▸ Exercise aim
The answer must restate every entry below word for word.

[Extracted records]
________________

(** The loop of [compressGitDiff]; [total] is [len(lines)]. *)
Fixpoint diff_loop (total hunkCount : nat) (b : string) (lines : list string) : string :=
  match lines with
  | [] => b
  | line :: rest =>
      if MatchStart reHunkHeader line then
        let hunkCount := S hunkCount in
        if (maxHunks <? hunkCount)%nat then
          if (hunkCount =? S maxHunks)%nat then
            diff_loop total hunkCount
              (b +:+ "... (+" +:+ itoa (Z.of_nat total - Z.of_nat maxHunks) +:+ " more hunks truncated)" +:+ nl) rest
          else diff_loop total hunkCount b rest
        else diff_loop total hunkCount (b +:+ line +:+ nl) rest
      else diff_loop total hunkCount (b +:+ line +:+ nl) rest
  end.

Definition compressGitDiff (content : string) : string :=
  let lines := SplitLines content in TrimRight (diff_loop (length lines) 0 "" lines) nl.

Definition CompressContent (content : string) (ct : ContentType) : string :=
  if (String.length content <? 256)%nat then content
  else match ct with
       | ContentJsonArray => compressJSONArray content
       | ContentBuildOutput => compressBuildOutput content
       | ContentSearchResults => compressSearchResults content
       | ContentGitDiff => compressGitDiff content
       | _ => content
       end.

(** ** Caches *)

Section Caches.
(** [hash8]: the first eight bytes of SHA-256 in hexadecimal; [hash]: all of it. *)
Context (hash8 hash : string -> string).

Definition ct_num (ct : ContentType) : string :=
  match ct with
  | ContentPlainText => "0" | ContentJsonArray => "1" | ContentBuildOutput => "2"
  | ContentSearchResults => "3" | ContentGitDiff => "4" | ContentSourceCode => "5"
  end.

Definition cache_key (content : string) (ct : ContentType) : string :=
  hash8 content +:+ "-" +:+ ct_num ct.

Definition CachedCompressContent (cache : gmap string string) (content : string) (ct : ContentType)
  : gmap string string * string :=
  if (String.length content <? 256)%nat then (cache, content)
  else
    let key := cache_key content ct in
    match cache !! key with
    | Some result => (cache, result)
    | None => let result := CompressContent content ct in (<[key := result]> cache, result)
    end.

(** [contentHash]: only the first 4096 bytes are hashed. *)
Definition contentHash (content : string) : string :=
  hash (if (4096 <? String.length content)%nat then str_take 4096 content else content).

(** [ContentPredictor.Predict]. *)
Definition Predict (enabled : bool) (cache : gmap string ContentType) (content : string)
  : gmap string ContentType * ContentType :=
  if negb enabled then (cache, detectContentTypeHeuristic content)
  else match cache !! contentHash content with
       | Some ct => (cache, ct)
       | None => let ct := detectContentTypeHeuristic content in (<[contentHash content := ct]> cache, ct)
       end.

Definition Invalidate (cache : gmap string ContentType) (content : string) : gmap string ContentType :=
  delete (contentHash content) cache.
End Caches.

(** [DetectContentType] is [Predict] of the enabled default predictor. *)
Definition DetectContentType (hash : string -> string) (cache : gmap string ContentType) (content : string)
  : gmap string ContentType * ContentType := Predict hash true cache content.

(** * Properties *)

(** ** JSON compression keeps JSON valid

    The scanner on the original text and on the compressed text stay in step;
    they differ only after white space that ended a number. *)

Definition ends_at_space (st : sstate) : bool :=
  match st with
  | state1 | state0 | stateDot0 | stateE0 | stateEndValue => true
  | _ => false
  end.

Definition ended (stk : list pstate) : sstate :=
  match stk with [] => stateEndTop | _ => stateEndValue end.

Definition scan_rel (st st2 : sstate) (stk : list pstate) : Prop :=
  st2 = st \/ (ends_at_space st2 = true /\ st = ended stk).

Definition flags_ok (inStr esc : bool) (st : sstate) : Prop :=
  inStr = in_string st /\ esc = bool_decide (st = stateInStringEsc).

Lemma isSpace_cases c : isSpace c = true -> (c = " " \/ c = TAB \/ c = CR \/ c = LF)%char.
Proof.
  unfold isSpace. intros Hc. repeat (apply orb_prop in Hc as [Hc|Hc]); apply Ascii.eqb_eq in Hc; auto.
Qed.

________________

▸ Task answer
(** The loop of [compressGitDiff]; [total] is [len(lines)]. *)
Fixpoint diff_loop (total hunkCount : nat) (b : string) (lines : list string) : string :=
  match lines with
  | [] => b
  | line :: rest =>
      if MatchStart reHunkHeader line then
        let hunkCount := S hunkCount in
        if (maxHunks <? hunkCount)%nat then
          if (hunkCount =? S maxHunks)%nat then
            diff_loop total hunkCount
              (b +:+ "... (+" +:+ itoa (Z.of_nat total - Z.of_nat maxHunks) +:+ " more hunks truncated)" +:+ nl) rest
          else diff_loop total hunkCount b rest
        else diff_loop total hunkCount (b +:+ line +:+ nl) rest
      else diff_loop total hunkCount (b +:+ line +:+ nl) rest
  end.

Definition compressGitDiff (content : string) : string :=
  let lines := SplitLines content in TrimRight (diff_loop (length lines) 0 "" lines) nl.

Definition CompressContent (content : string) (ct : ContentType) : string :=
  if (String.length content <? 256)%nat then content
  else match ct with
       | ContentJsonArray => compressJSONArray content
       | ContentBuildOutput => compressBuildOutput content
       | ContentSearchResults => compressSearchResults content
       | ContentGitDiff => compressGitDiff content
       | _ => content
       end.

(** ** Caches *)

Section Caches.
(** [hash8]: the first eight bytes of SHA-256 in hexadecimal; [hash]: all of it. *)
Context (hash8 hash : string -> string).

Definition ct_num (ct : ContentType) : string :=
  match ct with
  | ContentPlainText => "0" | ContentJsonArray => "1" | ContentBuildOutput => "2"
  | ContentSearchResults => "3" | ContentGitDiff => "4" | ContentSourceCode => "5"
  end.

Definition cache_key (content : string) (ct : ContentType) : string :=
  hash8 content +:+ "-" +:+ ct_num ct.

Definition CachedCompressContent (cache : gmap string string) (content : string) (ct : ContentType)
  : gmap string string * string :=
  if (String.length content <? 256)%nat then (cache, content)
  else
    let key := cache_key content ct in
    match cache !! key with
    | Some result => (cache, result)
    | None => let result := CompressContent content ct in (<[key := result]> cache, result)
    end.

(** [contentHash]: only the first 4096 bytes are hashed. *)
Definition contentHash (content : string) : string :=
  hash (if (4096 <? String.length content)%nat then str_take 4096 content else content).

(** [ContentPredictor.Predict]. *)
Definition Predict (enabled : bool) (cache : gmap string ContentType) (content : string)
  : gmap string ContentType * ContentType :=
  if negb enabled then (cache, detectContentTypeHeuristic content)
  else match cache !! contentHash content with
       | Some ct => (cache, ct)
       | None => let ct := detectContentTypeHeuristic content in (<[contentHash content := ct]> cache, ct)
       end.

Definition Invalidate (cache : gmap string ContentType) (content : string) : gmap string ContentType :=
  delete (contentHash content) cache.
End Caches.

(** [DetectContentType] is [Predict] of the enabled default predictor. *)
Definition DetectContentType (hash : string -> string) (cache : gmap string ContentType) (content : string)
  : gmap string ContentType * ContentType := Predict hash true cache content.

(** * Properties *)

(** ** JSON compression keeps JSON valid

    The scanner on the original text and on the compressed text stay in step;
    they differ only after white space that ended a number. *)

Definition ends_at_space (st : sstate) : bool :=
  match st with
  | state1 | state0 | stateDot0 | stateE0 | stateEndValue => true
  | _ => false
  end.

Definition ended (stk : list pstate) : sstate :=
  match stk with [] => stateEndTop | _ => stateEndValue end.

Definition scan_rel (st st2 : sstate) (stk : list pstate) : Prop :=
  st2 = st \/ (ends_at_space st2 = true /\ st = ended stk).

Definition flags_ok (inStr esc : bool) (st : sstate) : Prop :=
  inStr = in_string st /\ esc = bool_decide (st = stateInStringEsc).

Lemma isSpace_cases c : isSpace c = true -> (c = " " \/ c = TAB \/ c = CR \/ c = LF)%char.
Proof.
  unfold isSpace. intros Hc. repeat (apply orb_prop in Hc as [Hc|Hc]); apply Ascii.eqb_eq in Hc; auto.
Qed.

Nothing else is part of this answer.